Kamani Johnson

Free agent
- Position: Small forward / power forward

Personal information
- Born: March 10, 2000 (age 26) Brooklyn, New York, U.S.
- Listed height: 6 ft 7 in (2.01 m)
- Listed weight: 230 lb (104 kg)

Career information
- High school: Montverde Academy (Montverde, Florida); Holy Spirit Prep (Atlanta, Georgia);
- College: Little Rock (2018–2020); Arkansas (2021–2023);
- NBA draft: 2023: undrafted
- Playing career: 2024–present

Career history
- 2024: Pacific Caesar
- 2024–2025: Memphis Hustle

Career highlights
- Third-team All-Sun Belt (2019);

= Kamani Johnson =

American basketball player

Kamani Kevin Ano Johnson (born March 10, 2000), is an American professional basketball player, who most recently played for the Memphis Hustle of the NBA G League.

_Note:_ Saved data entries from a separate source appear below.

Lemma logs_and_returns_silent prefix (c : M C unit) :
  preserves (@trace C) c -> logs_and_returns prefix c.
Proof.
  intros Hc m e Hex. rewrite new_events_same in Hex by apply Hc.
  by apply Exists_nil in Hex.
Qed.

Lemma depositEth_caught cl v : logs_and_returns "depositEth err: " (depositEth cl v).
Proof.
  unfold depositEth.
  destruct (negb (arbProvider cl) || negb (truthy (walletAddress (config cl)))).
  { apply logs_and_returns_silent. frame. }
  destruct (parseEther v) as [e0|wei].
  - apply logs_and_returns_silent. intros m. by unfold bind, lift.
  - apply tx_then_refresh_caught.
Qed.

Lemma withdrawEth_caught cl v : logs_and_returns "withdrawEth err" (withdrawEth cl v).
Proof.
  unfold withdrawEth. destruct (negb (arbProvider cl)).
  { apply logs_and_returns_silent. frame. }
  destruct (parseEther v) as [e0|wei].
  - apply logs_and_returns_silent. intros m. by unfold bind, lift.
  - apply tx_then_refresh_caught.
Qed.

Lemma withdrawLockboxETH_caught cl :
  logs_and_returns "withdrawLockboxETH err" (withdrawLockboxETH cl).
Proof.
  unfold withdrawLockboxETH. destruct (negb (arbProvider cl)).
  { apply logs_and_returns_silent. frame. }
  intros m e. rewrite try_catch_read_bind.
  destruct (globalInboxConn (chain m)) as [e0|inboxManager].
  - simpl. rewrite new_events_same by done. by intros ?%Exists_nil.
  - apply (tx_then_refresh_caught cl InboxWithdrawEth "withdrawLockboxETH err").
Qed.

(** C1, as the code has it.  The three token callbacks ([depositToken],
    [withdrawToken], [withdrawLockboxToken]) surface a failure of submission
    or of inclusion: the call ends by throwing that error to its caller.  The
    three ETH callbacks ([depositEth], [withdrawEth], [withdrawLockboxETH])
    catch such a failure, write it to the console with [console.error] and
    return normally. *)
Theorem failures_thrown_by_token_calls_logged_by_eth_calls :
  (forall cl a x, surfaces (depositToken cl a x)) /\
  (forall cl a x, surfaces (withdrawToken cl a x)) /\
  (forall cl a tokenId, surfaces (withdrawLockboxToken cl a tokenId)) /\
  (forall cl v, logs_and_returns "depositEth err: " (depositEth cl v)) /\
  (forall cl v, logs_and_returns "withdrawEth err" (withdrawEth cl v)) /\
  (forall cl, logs_and_returns "withdrawLockboxETH err" (withdrawLockboxETH cl)).
Proof.
  split; [|split; [|split; [|split; [|split]]]].
  - apply depositToken_surfaces.
  - apply withdrawToken_surfaces.
  - apply withdrawLockboxToken_surfaces.
  - apply depositEth_caught.
  - apply withdrawEth_caught.
  - apply withdrawLockboxETH_caught.
Qed.

End Caught.

(** ** Calls through the surface *)
Section SurfaceFacts.

Context {C : Type} `{Connector C}.

Lemma updateAllBalances_bridgeTokens cl :
  preserves (fun m : Machine C => bridgeTokens (hook m)) (updateAllBalances cl).
Proof.
  intros m. unfold updateAllBalances.
  pose proof (updateEthBalances_bridgeTokens cl m) as H1.
  destruct (updateEthBalances cl m) as [m1 r1].
  pose proof (updateTokenBalances_bridgeTokens cl None m1) as H2.
  destruct (updateTokenBalances cl None m1) as [m2 r2].
  simpl in *. congruence.
Qed.

(** [addToken] inserts at an address the render does not hold, or nowhere:
    a record the render holds is never replaced by it. *)
Lemma addToken_keeps cl a a' ty :
  is_Some (bridgeTokens cl !! a) ->
  preserves (fun m : Machine C => bridgeTokens (hook m) !! a) (addToken cl a' ty).
Proof.
  intros Hin. unfold addToken.
  destruct (negb (arbProvider cl) || negb (truthy (walletAddress (config cl))));
    [frame|].
  apply preserves_bind; [frame|]. intros code. cbv zeta.
  destruct (negb (2 <? String.length code)%nat); [frame|].
  destruct (bool_decide (is_Some (bridgeTokens cl !! a'))) eqn:Hpresent; [frame|].
  apply bool_decide_eq_false in Hpresent.
  assert (a' <> a) as Hne by (by intros ->).
  apply preserves_bind; [frame|]. intros inboxManager.
  apply preserves_bind.
  { destruct ty; intros m.
    - by rewrite (connect_erc20_bridgeTokens cl a' inboxManager m).
    - by rewrite (connect_erc721_bridgeTokens cl a' inboxManager m). }
  intros t. apply preserves_bind.
  { intros m. simpl. by rewrite lookup_insert_ne. }
  intros _ m. by rewrite (updateTokenBalances_bridgeTokens cl (Some ty) m).
Qed.

Lemma set_allowed_id t : allowed t = true -> set_allowed t = t.
Proof. destruct t. simpl. by intros ->. Qed.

He played college basketball for the Arkansas Razorbacks and the Little Rock Trojans.

==Professional career==
===Pacific Caesar (2023)===
After going undrafted in the 2023 NBA draft, Johnson started his professional career as he signed with Pacific Caesar of the Indonesian Basketball League (IBL) on December 7, 2023. But only after playing two matches for them, Pacific Caesar waived him on January 20, 2024.

===Memphis Hustle (2024–2025)===
After joining the New York Knicks for the 2024 NBA Summer League, he was acquired by the Memphis Hustle on October 26, 2024, in the NBA G League draft.

==Personal life==
He is the younger brother of former Kentucky Wildcats center and Oklahoma City Thunder player, Dakari Johnson.